[Stored data]
(** ** Slices *)

(** [make([]byte, n)] *)
Definition zeros (n : nat) : bytes := replicate n x00.
(** [copy(dst, src)]: the new contents of [dst]. *)
Definition go_copy (dst src : bytes) : bytes := take (length dst) src ++ drop (length src) dst.
(** [copy(buf[off:], src)] for [off <= len(buf)]: the new contents of [buf]. *)
Definition copy_at (off : nat) (buf src : bytes) : bytes := take off buf ++ go_copy (drop off buf) src.
(** [data[i:j]] for [i <= j <= len(data)] *)
Definition slice {A} (l : list A) (i j : nat) : list A := take (j - i) (drop i l).

(** ** Tactics *)

(** Reduce a monadic hypothesis or goal whose head call is known. *)
Ltac simpl_res :=
  cbn [mbind result_bind fmap result_fmap mret result_ret map_err of_option] in *.

(** Destruct the call a bind or a [match] in [H] waits for, and drop the impossible outcomes. *)
Ltac bind_inv H :=
  repeat (simpl_res;
    match type of H with
    | context [result_bind _ _ _ ?m] => destruct m eqn:?
    | Ok _ = Ok _ => inversion H; subst; clear H
    | Err _ = Err _ => inversion H; subst; clear H
    | _ = _ => discriminate H
    end); simpl_res.

(** Case analysis on every [match]/[if] scrutinee of the goal. *)
Ltac cases := repeat (case_match; simpl_res; simplify_eq/=); try done.

(** A closed decidable proposition, by evaluating its decision. *)
Ltac decide_now := apply (bool_decide_unpack _); vm_compute; exact I.

Create HintDb weightless.
Create Rewrite HintDb weightless.
Create Rewrite HintDb wrap64.

(** ** Lemmas: bytes *)

Lemma bval_range b : 0 ≤ bval b < 256.
Proof. unfold bval. pose proof (Byte.to_N_bounded b). lia. Qed.

Lemma bval_inj b c : bval b = bval c → b = c.
Proof.
  unfold bval. intros H%N2Z.inj.
  pose proof (Byte.of_to_N b). pose proof (Byte.of_to_N c). congruence.
Qed.

Lemma bval_zbyte z : bval (zbyte z) = z `mod` 256.
Proof.
  unfold bval, zbyte. pose proof (Z.mod_pos_bound z 256).
  destruct (Byte.of_N _) as [b|] eqn:E; simpl.
  - apply Byte.to_of_N in E. lia.
  - apply Byte.of_N_None_iff in E. lia.
Qed.

Lemma zbyte_bval b : zbyte (bval b) = b.
Proof. apply bval_inj. rewrite bval_zbyte. pose proof (bval_range b). apply Z.mod_small. lia. Qed.

#[export] Hint Resolve bval_range : weightless.
#[export] Hint Rewrite bval_zbyte zbyte_bval : weightless.

(** ** Lemmas: machine integers *)

Lemma wrap64_id z : in_int64 z → wrap64 z = z.
Proof. unfold in_int64, wrap64. intros. rewrite Z.mod_small; lia. Qed.

Lemma wrap64_over z : 2 ^ 63 ≤ z < 3 * 2 ^ 63 → wrap64 z = z - 2 ^ 64.
Proof.
  intros. unfold wrap64. replace (z + 2 ^ 63) with ((z - 2 ^ 63) + 1 * 2 ^ 64) by lia.
  rewrite Z_mod_plus_full, Z.mod_small; lia.
Qed.

Lemma wrap64_range z : in_int64 (wrap64 z).
Proof. unfold in_int64, wrap64. pose proof (Z.mod_pos_bound (z + 2^63) (2^64)). lia. Qed.

Lemma wrap64_idem z : wrap64 (wrap64 z) = wrap64 z.
Proof. apply wrap64_id, wrap64_range. Qed.

Lemma wrap64_eq_mod a b : wrap64 a = wrap64 b ↔ a `mod` 2 ^ 64 = b `mod` 2 ^ 64.
Proof.
  unfold wrap64. split; intros H.
  - replace a with ((a + 2^63) - 2^63) by lia. replace b with ((b + 2^63) - 2^63) by lia.
    assert (E : (a + 2^63) `mod` 2^64 = (b + 2^63) `mod` 2^64) by lia.
    rewrite (Zminus_mod (a + _)), (Zminus_mod (b + _)), E. done.
  - rewrite (Zplus_mod a), (Zplus_mod b), H. done.
Qed.

Lemma wrap64_mod z : wrap64 z `mod` 2 ^ 64 = z `mod` 2 ^ 64.
Proof. apply wrap64_eq_mod, wrap64_idem. Qed.

Lemma wrap64_add_l a b : wrap64 (wrap64 a + b) = wrap64 (a + b).
Proof. apply wrap64_eq_mod. rewrite Zplus_mod, wrap64_mod, <- Zplus_mod. done. Qed.

Lemma wrap64_add_r a b : wrap64 (a + wrap64 b) = wrap64 (a + b).
Proof. rewrite Z.add_comm, wrap64_add_l. f_equal. lia. Qed.

Lemma wrap64_sub_l a b : wrap64 (wrap64 a - b) = wrap64 (a - b).
Proof. apply wrap64_eq_mod. rewrite Zminus_mod, wrap64_mod, <- Zminus_mod. done. Qed.

Lemma wrap64_sub_r a b : wrap64 (a - wrap64 b) = wrap64 (a - b).
Proof. apply wrap64_eq_mod. rewrite Zminus_mod, wrap64_mod, <- Zminus_mod. done. Qed.

#[export] Hint Rewrite wrap64_add_l wrap64_add_r wrap64_sub_l wrap64_sub_r wrap64_idem : wrap64.
#[export] Hint Resolve wrap64_range : weightless.

(** ** Lemmas: lengths *)

Lemma zlen_app {A} (l k : list A) : zlen (l ++ k) = zlen l + zlen k.
Proof. unfold zlen. rewrite length_app. lia. Qed.
Lemma zlen_cons {A} (x : A) l : zlen (x :: l) = 1 + zlen l.
Proof. unfold zlen. simpl. lia. Qed.
Lemma zlen_nonneg {A} (l : list A) : 0 ≤ zlen l.
Proof. unfold zlen. lia. Qed.
#[export] Hint Rewrite @zlen_app @zlen_cons : weightless.
#[export] Hint Resolve zlen_nonneg : weightless.

(** ** Lemmas: big-endian integers *)

Lemma length_be_put n z : length (be_put n z) = n.
Proof. revert z. induction n as [|n IH]; intros z; simpl; [done|]. rewrite length_app, IH. simpl. lia. Qed.

Lemma be_get_app l b : be_get (l ++ [b]) = be_get l * 256 + bval b.
Proof. unfold be_get. by rewrite foldl_app. Qed.

Lemma be_get_put n z : be_get (be_put n z) = z `mod` 2 ^ (8 * Z.of_nat n).
Proof.
  revert z. induction n as [|n IH]; intros z; [by rewrite Z.mod_1_r|].
  cbn [be_put]. rewrite be_get_app, IH, bval_zbyte.
  replace (8 * Z.of_nat (S n)) with (8 + 8 * Z.of_nat n) by lia.
  rewrite Z.pow_add_r by lia. change (2 ^ 8) with 256.
  rewrite Z.rem_mul_r; lia.
Qed.

Lemma be_get_bound l : 0 ≤ be_get l < 2 ^ (8 * zlen l).
Proof.
  induction l as [|b l IH] using rev_ind; [done|].
  rewrite be_get_app, zlen_app. change (zlen [b]) with 1.
  replace (8 * (zlen l + 1)) with (8 + 8 * zlen l) by lia. pose proof (zlen_nonneg l).
  rewrite Z.pow_add_r by lia. pose proof (bval_range b). change (2 ^ 8) with 256.
  generalize dependent (2 ^ (8 * zlen l)). intros. lia.
Qed.

Lemma be_put_get l : be_put (length l) (be_get l) = l.
Proof.
  induction l as [|b l IH] using rev_ind; [done|].
  rewrite length_app, Nat.add_1_r. cbn [be_put]. rewrite be_get_app.
  pose proof (bval_range b). f_equal.
  - rewrite Z.div_add_l, Z.div_small, Z.add_0_r by lia. done.
  - f_equal. apply bval_inj.
    rewrite bval_zbyte, Z.add_comm, Z_mod_plus_full, Z.mod_small by lia. done.
Qed.

(** ** Lemmas: pairs *)

Lemma pair_of_fst {A B} (x : A * B) a : fst x = a → x = (a, snd x).
Proof. by destruct x as [? ?]; intros <-. Qed.

(** ** Lemmas: lists *)

Lemma length_zeros n : length (zeros n) = n.
Proof. apply length_replicate. Qed.

Lemma length_go_copy dst src : length (go_copy dst src) = length dst.
Proof. unfold go_copy. rewrite length_app, length_take, length_drop. lia. Qed.

Lemma length_copy_at off buf src : length (copy_at off buf src) = length buf.
Proof. unfold copy_at. rewrite length_app, length_go_copy, length_take, length_drop. lia. Qed.

Lemma go_copy_all n l : (length l ≤ n)%nat → go_copy (zeros n) l = l ++ zeros (n - length l).
Proof. intros H. unfold go_copy, zeros. by rewrite length_replicate, take_ge, drop_replicate. Qed.

(** Filling a fresh buffer front to back. *)
Lemma copy_at_fill off pre n src :
  length pre = off → (length src ≤ n)%nat → copy_at off (pre ++ zeros n) src = (pre ++ src) ++ zeros (n - length src).
Proof. intros <- H. unfold copy_at. by rewrite take_app_length, drop_app_length, go_copy_all, app_assoc. Qed.

(** A position is described by the suffix it points at. *)
Lemma lookup_of_drop {A} (l : list A) n x r : drop n l = x :: r → l !! n = Some x ∧ drop (S n) l = r.
Proof.
  intros H. split.
  - rewrite <- (Nat.add_0_r n), <- lookup_drop, H. done.
  - rewrite <- Nat.add_1_r, <- drop_drop, H. done.
Qed.

Lemma lookup_of_drop_nil {A} (l : list A) n : drop n l = [] → l !! n = None.
Proof. intros H. rewrite <- (Nat.add_0_r n), <- lookup_drop, H. done. Qed.

Lemma drop_of_app {A} (l : list A) n k r : drop n l = k ++ r → drop (n + length k) l = r.
Proof. intros H. rewrite <- drop_drop, H, drop_app_length. done. Qed.

Lemma take_of_app {A} (l : list A) n k r : drop n l = k ++ r → take (length k) (drop n l) = k.
Proof. intros H. rewrite H, take_app_length. done. Qed.

Lemma filter_all {A} (P : A → Prop) `{∀ x, Decision (P x)} (l : list A) : Forall P l → filter P l = l.
Proof. induction 1; [done|]. rewrite filter_cons_True by done. by f_equal. Qed.

Lemma elem_of_take {A} (x : A) n l : x ∈ take n l → x ∈ l.
Proof. intros H. eapply elem_of_sublist; [exact H|]. apply sublist_take. Qed.

Lemma NoDup_take {A} n (l : list A) : NoDup l → NoDup (take n l).
Proof. intros H. eapply sublist_NoDup; [exact H|]. apply sublist_take. Qed.

(** ** Equality of int64 quantities: congruence modulo 2^64 *)

Definition eqm (a b : Z) : Prop := a `mod` 2 ^ 64 = b `mod` 2 ^ 64.
Infix "≡₆₄" := eqm (at level 70).

#[export] Instance eqm_equivalence : Equivalence eqm.
Proof. split; red; unfold eqm; congruence. Qed.
#[export] Instance eqm_add : Proper (eqm ==> eqm ==> eqm) Z.add.
Proof. intros a a' Ha b b' Hb. unfold eqm in *. by rewrite Zplus_mod, Ha, Hb, <- Zplus_mod. Qed.
#[export] Instance eqm_sub : Proper (eqm ==> eqm ==> eqm) Z.sub.
Proof. intros a a' Ha b b' Hb. unfold eqm in *. by rewrite Zminus_mod, Ha, Hb, <- Zminus_mod. Qed.
#[export] Instance eqm_opp : Proper (eqm ==> eqm) Z.opp.
Proof. intros a b H. change (0 - a ≡₆₄ 0 - b). by rewrite H. Qed.

Lemma eqm_wrap a : wrap64 a ≡₆₄ a.
Proof. apply wrap64_mod. Qed.
Lemma eqm_of_eq a b : a = b → a ≡₆₄ b.
Proof. by intros ->. Qed.
Lemma wrap64_eqm a b : wrap64 a = wrap64 b ↔ a ≡₆₄ b.
Proof. apply wrap64_eq_mod. Qed.
(** Two int64 values congruent modulo 2^64 are equal. *)
Lemma eqm_int64 a b : in_int64 a → in_int64 b → a ≡₆₄ b → a = b.
Proof. intros Ha Hb H. rewrite <- (wrap64_id a), <- (wrap64_id b) by done. by apply wrap64_eqm. Qed.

• What this task involves:
Tally the lines above that include "Ltac", and reply with only the tally.

• Finished task:
4